● **INSTRUCTIONS TO FOLLOW**
Return every line from the records below in which the word "beta" is found.

● **RECORDS SHOWN**
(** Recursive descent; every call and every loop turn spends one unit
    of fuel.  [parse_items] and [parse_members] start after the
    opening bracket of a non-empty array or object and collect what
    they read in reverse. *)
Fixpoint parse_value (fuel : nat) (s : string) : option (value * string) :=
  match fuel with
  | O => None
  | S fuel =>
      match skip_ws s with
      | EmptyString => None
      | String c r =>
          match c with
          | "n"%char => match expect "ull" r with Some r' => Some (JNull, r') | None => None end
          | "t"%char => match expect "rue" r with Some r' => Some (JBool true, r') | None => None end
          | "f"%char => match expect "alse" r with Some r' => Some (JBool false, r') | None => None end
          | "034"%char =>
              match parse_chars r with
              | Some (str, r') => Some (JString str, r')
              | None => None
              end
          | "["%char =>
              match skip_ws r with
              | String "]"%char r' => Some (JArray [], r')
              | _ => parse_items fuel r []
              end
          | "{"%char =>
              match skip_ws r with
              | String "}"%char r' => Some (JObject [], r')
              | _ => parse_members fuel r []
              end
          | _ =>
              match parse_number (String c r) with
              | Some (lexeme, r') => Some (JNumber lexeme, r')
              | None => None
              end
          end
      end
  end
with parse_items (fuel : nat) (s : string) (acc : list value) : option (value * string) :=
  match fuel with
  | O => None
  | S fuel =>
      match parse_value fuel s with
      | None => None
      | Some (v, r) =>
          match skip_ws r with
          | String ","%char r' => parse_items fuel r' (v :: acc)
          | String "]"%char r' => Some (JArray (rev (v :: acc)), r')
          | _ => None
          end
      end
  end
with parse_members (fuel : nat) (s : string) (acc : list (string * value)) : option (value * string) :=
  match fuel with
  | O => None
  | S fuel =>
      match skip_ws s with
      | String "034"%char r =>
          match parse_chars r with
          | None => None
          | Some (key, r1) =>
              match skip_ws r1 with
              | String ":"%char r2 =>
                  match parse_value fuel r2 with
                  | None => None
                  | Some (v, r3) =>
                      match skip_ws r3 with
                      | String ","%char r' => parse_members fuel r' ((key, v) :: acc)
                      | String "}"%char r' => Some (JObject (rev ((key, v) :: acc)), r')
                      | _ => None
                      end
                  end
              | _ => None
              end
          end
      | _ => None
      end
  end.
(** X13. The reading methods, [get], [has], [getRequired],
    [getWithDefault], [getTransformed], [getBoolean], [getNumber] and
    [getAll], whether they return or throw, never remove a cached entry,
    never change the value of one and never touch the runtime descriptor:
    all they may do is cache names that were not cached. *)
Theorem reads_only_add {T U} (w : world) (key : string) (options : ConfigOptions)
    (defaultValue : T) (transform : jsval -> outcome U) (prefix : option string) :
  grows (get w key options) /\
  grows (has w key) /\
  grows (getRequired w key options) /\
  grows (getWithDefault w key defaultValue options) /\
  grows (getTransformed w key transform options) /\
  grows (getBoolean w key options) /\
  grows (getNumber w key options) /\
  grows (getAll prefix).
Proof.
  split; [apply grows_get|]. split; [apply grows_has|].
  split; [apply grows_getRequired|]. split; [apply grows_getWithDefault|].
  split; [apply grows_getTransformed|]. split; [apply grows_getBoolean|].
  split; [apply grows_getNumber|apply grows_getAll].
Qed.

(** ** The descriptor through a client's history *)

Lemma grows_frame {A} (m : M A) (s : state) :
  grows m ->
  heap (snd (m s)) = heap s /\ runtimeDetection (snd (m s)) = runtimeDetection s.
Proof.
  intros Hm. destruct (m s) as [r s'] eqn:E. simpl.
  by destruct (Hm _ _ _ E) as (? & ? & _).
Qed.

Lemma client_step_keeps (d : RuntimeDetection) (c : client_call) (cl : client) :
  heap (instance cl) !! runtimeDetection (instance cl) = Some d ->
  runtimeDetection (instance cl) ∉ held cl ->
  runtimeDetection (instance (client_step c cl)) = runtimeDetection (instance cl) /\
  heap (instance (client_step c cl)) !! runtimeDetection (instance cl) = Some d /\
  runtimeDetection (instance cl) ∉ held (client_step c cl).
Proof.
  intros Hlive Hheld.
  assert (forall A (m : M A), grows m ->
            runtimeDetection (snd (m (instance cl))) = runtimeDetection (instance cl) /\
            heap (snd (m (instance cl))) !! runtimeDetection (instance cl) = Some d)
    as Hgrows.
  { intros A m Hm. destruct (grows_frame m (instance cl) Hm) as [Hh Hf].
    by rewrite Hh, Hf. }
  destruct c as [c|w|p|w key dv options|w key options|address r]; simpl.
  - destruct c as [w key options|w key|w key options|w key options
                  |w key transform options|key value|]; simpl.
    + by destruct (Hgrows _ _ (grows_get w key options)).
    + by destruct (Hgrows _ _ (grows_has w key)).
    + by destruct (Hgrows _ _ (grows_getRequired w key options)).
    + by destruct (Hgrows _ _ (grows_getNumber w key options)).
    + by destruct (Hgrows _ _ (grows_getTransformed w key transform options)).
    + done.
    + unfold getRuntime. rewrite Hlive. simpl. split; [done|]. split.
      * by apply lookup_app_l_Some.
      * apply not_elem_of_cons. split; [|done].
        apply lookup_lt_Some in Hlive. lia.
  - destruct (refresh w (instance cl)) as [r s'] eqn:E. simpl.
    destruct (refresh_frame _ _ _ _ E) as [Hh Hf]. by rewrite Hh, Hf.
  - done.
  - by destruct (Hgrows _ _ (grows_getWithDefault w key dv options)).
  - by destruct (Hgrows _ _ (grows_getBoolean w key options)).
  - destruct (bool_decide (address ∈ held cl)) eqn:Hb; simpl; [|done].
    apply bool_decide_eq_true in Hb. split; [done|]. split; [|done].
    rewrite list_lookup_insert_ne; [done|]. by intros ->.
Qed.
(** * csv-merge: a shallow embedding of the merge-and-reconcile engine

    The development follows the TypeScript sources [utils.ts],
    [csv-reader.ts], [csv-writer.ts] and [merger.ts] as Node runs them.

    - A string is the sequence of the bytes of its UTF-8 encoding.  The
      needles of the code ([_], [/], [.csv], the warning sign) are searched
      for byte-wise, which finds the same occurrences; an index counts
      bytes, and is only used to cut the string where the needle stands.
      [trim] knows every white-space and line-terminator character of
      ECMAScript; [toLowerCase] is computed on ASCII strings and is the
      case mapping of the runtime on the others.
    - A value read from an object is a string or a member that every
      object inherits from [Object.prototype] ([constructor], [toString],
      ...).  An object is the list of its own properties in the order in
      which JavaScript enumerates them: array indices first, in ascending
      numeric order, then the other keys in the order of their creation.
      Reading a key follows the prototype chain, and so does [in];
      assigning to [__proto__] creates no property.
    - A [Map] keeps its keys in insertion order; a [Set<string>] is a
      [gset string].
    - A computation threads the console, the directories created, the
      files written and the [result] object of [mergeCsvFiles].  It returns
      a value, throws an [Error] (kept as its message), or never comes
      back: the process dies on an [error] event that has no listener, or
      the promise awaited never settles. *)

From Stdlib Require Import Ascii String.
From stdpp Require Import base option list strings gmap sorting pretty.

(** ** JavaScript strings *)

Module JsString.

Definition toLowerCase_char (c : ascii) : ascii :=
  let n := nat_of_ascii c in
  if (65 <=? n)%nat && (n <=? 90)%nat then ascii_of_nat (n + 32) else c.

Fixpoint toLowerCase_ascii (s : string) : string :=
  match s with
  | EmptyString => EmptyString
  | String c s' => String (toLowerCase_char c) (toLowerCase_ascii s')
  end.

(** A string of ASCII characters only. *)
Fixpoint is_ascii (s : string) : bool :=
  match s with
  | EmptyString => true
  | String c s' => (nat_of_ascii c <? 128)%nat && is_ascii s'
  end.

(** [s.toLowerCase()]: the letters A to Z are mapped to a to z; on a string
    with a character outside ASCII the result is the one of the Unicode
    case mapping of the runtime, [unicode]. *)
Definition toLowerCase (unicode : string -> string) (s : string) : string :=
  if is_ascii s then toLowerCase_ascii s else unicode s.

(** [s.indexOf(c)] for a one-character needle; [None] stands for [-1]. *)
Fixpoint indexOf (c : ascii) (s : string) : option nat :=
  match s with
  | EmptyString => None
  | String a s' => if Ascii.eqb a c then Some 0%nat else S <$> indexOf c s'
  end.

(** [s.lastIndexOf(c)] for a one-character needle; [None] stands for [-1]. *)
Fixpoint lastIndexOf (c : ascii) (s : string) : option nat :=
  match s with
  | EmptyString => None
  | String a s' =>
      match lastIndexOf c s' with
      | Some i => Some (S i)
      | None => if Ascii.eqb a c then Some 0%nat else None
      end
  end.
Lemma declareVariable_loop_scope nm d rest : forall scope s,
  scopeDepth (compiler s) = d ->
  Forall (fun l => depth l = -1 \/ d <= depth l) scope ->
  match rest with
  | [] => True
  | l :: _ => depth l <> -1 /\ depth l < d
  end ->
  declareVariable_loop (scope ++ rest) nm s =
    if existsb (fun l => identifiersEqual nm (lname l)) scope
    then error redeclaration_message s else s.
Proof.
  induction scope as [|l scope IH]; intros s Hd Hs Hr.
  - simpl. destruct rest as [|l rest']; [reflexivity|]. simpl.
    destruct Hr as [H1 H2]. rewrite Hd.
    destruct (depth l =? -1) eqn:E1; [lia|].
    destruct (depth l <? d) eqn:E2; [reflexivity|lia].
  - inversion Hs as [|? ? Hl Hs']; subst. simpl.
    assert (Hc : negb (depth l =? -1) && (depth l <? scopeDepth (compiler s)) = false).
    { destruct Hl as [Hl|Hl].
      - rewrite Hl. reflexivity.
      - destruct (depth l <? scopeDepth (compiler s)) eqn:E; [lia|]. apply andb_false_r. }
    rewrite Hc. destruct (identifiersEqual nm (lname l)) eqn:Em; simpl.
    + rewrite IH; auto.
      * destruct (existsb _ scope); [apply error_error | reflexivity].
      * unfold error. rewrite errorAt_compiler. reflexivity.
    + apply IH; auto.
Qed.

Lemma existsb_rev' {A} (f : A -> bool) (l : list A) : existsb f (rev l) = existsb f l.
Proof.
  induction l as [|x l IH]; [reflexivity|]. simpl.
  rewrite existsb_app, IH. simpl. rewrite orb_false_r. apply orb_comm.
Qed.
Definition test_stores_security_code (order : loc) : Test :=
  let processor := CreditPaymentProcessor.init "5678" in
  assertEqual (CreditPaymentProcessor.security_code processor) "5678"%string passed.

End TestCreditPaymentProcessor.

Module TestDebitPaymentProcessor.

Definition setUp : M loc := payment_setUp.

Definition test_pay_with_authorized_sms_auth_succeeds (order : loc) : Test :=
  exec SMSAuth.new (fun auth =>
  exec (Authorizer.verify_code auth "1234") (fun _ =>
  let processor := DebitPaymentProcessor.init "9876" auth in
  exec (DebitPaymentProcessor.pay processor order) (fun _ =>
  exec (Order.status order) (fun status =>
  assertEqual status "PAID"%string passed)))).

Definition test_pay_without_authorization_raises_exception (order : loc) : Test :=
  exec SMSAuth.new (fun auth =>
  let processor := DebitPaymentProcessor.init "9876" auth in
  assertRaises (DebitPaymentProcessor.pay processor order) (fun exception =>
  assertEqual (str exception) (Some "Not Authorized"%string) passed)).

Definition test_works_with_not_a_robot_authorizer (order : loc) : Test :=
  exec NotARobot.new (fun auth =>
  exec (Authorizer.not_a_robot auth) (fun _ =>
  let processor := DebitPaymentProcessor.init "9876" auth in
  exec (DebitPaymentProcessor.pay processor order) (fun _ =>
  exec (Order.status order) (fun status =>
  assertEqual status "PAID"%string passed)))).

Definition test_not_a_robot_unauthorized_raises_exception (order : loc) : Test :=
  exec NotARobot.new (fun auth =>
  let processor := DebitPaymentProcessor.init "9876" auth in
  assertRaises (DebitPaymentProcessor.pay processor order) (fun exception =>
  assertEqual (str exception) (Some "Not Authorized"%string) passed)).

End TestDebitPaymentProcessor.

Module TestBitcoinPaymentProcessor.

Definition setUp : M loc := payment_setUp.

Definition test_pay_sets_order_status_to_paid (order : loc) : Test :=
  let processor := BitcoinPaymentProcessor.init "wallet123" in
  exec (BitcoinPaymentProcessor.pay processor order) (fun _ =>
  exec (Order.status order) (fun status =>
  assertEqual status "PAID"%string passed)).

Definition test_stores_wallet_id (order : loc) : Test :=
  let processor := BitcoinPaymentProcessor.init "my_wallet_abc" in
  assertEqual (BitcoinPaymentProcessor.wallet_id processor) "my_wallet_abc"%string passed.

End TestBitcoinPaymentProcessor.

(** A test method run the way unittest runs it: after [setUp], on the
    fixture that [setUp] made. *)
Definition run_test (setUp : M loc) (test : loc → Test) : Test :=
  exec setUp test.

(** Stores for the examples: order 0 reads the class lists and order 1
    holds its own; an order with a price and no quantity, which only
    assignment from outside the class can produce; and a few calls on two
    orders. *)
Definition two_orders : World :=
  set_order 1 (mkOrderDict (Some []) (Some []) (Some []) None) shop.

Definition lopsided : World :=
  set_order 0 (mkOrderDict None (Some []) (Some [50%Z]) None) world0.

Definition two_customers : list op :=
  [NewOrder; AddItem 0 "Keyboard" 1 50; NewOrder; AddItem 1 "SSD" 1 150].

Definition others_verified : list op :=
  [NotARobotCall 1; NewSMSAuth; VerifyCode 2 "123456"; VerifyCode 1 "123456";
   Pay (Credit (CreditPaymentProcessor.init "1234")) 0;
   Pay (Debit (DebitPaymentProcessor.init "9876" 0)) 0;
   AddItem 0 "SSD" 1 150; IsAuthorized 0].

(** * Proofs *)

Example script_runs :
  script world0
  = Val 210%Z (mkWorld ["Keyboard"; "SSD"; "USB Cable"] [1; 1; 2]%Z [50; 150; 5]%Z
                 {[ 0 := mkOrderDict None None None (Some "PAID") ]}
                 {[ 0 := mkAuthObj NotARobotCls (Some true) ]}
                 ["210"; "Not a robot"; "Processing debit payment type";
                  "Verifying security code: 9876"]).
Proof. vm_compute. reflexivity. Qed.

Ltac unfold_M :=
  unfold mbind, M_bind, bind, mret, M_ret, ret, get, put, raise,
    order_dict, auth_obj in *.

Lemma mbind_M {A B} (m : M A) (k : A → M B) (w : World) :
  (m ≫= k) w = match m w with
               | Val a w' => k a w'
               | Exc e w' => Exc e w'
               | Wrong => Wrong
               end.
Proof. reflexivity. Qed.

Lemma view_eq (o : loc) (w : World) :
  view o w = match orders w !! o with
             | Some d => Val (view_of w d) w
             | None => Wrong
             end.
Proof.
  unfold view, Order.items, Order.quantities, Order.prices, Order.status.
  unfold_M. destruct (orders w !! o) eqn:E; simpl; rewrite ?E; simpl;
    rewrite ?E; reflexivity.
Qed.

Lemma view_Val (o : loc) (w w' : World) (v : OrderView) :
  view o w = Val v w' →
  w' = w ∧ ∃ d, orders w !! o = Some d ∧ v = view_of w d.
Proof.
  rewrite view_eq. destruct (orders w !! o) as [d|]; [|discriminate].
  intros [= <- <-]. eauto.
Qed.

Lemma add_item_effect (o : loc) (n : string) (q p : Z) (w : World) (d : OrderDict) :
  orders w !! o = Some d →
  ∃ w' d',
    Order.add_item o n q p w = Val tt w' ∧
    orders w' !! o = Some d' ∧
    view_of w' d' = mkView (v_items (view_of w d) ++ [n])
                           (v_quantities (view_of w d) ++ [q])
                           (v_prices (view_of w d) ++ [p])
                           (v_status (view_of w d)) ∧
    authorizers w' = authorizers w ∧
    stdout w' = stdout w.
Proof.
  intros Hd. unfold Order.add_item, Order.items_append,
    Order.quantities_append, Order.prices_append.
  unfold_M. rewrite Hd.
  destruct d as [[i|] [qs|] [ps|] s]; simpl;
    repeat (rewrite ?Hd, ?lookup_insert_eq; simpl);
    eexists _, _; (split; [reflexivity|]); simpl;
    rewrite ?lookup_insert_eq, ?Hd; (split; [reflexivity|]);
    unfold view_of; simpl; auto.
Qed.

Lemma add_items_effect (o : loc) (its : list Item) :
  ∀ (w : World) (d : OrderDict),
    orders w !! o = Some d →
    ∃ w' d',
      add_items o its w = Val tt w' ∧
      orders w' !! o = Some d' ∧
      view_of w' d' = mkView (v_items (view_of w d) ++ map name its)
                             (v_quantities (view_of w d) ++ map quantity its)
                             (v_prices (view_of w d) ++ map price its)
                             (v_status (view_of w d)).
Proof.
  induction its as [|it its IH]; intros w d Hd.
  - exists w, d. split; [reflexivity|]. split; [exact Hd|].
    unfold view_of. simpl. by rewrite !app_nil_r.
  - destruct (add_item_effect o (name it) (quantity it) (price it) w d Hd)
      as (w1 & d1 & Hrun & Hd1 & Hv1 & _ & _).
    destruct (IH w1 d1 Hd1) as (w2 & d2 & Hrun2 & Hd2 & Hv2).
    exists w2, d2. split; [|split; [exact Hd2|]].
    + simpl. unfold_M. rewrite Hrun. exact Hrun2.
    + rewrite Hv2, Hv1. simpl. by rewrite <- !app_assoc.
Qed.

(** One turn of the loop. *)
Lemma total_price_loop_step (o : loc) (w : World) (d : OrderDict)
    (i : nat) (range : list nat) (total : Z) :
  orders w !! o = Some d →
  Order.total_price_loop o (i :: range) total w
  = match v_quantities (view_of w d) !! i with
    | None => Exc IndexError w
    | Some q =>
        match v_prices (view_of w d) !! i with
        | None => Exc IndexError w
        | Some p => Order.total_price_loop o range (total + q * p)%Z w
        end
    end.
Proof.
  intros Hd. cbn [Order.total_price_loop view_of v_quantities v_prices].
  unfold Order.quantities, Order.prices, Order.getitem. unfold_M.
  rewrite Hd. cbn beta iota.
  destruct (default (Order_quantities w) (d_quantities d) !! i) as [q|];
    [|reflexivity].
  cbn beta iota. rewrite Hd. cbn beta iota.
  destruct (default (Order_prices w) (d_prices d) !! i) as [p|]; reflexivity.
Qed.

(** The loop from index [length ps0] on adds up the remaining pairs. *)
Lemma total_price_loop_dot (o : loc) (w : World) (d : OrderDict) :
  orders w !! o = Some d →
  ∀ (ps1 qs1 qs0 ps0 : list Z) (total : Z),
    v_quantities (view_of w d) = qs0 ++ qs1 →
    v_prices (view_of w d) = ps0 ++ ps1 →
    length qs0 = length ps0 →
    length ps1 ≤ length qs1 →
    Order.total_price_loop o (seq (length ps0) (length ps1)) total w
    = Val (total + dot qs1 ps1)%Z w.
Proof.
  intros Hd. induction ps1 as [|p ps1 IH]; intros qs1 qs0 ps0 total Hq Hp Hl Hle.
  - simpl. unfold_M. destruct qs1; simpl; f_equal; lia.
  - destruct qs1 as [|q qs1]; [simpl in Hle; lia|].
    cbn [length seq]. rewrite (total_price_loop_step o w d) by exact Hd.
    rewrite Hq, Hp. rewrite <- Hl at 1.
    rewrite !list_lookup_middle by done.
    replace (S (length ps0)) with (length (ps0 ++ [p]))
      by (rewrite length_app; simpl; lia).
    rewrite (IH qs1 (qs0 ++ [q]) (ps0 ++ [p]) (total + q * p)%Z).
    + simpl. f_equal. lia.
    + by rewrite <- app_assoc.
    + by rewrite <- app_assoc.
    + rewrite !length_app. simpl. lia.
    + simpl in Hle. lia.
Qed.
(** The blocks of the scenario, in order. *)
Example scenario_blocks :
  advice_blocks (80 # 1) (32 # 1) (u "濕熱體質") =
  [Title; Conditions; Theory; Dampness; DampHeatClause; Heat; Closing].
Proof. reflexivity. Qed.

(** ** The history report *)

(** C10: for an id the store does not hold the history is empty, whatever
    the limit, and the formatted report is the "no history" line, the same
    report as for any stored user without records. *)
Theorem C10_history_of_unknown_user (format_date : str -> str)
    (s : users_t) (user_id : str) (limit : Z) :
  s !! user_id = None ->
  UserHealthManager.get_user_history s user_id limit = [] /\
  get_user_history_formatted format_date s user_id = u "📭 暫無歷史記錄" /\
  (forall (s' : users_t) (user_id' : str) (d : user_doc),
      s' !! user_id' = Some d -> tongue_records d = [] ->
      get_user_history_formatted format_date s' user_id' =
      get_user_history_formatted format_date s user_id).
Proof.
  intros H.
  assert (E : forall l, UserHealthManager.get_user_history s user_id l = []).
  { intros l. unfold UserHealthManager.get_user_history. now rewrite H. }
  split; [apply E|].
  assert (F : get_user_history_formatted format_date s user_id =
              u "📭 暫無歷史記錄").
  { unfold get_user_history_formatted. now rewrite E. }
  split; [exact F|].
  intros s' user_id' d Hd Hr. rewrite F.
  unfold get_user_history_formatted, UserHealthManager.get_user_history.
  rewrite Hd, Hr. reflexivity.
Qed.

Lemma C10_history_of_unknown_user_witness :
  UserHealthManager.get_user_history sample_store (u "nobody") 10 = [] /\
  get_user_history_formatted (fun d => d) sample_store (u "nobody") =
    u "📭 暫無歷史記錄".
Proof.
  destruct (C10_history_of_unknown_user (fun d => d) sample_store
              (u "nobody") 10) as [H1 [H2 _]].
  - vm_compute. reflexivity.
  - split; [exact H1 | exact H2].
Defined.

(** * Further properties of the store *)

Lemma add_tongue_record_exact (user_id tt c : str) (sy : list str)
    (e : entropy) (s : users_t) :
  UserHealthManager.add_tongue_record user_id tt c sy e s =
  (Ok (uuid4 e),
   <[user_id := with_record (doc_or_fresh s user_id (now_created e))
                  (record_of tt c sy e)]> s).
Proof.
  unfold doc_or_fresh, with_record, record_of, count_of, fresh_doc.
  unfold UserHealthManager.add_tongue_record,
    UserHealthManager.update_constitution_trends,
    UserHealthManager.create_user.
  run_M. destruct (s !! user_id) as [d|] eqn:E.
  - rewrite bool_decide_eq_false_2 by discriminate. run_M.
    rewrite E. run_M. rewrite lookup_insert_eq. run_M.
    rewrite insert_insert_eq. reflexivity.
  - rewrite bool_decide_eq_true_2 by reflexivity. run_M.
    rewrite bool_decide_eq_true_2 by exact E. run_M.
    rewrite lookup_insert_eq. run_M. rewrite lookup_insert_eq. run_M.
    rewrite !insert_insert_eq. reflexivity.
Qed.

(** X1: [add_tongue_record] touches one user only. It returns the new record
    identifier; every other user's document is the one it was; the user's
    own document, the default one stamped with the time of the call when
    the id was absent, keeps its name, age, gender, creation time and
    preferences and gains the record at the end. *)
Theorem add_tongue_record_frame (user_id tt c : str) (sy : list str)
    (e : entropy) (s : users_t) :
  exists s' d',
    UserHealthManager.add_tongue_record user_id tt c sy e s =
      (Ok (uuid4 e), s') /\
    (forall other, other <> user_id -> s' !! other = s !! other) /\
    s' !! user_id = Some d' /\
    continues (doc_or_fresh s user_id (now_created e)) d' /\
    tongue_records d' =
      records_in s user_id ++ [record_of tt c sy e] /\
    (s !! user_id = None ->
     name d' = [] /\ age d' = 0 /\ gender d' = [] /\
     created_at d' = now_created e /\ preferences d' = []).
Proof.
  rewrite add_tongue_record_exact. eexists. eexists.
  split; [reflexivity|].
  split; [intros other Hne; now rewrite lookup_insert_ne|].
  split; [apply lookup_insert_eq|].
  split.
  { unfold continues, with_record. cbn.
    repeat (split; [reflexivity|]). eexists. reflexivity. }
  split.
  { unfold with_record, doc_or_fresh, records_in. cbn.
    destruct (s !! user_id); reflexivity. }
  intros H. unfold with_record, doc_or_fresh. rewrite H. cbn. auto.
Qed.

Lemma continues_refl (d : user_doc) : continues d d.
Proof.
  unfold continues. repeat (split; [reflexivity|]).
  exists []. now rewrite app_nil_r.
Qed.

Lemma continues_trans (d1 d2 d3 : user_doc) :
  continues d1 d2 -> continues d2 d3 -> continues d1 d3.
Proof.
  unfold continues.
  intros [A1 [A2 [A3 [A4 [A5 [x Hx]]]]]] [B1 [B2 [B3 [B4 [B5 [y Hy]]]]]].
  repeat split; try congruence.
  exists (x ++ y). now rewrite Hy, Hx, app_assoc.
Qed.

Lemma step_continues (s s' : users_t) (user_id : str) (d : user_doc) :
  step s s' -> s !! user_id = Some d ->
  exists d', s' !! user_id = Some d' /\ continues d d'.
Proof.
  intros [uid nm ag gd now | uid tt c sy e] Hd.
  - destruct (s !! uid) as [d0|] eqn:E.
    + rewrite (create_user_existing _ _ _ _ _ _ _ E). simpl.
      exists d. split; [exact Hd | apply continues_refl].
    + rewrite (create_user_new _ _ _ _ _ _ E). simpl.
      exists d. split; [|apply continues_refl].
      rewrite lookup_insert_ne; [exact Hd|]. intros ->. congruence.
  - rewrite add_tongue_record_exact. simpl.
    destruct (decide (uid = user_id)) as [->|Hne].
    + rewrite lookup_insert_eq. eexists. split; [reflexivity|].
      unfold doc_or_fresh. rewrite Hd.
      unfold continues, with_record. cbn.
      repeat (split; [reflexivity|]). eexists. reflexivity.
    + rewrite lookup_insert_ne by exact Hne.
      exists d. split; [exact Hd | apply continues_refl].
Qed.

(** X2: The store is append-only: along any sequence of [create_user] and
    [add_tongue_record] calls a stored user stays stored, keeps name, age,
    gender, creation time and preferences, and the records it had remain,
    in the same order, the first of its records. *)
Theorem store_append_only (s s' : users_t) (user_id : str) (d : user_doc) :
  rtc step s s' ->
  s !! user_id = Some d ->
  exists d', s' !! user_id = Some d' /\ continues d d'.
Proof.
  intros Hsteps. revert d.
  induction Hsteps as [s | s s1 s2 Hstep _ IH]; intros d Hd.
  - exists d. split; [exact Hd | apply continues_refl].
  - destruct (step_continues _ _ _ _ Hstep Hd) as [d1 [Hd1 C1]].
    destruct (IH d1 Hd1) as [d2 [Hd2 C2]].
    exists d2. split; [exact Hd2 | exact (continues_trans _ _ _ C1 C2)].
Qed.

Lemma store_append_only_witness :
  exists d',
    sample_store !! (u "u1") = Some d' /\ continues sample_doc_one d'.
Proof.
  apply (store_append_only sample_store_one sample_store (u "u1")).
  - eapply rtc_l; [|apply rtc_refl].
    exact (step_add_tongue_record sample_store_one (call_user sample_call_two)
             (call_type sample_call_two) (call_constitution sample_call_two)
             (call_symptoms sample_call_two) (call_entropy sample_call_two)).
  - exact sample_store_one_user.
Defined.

● **COMPLETED EXERCISE**
  rewrite Hd. cbn beta iota.
  cbn beta iota. rewrite Hd. cbn beta iota.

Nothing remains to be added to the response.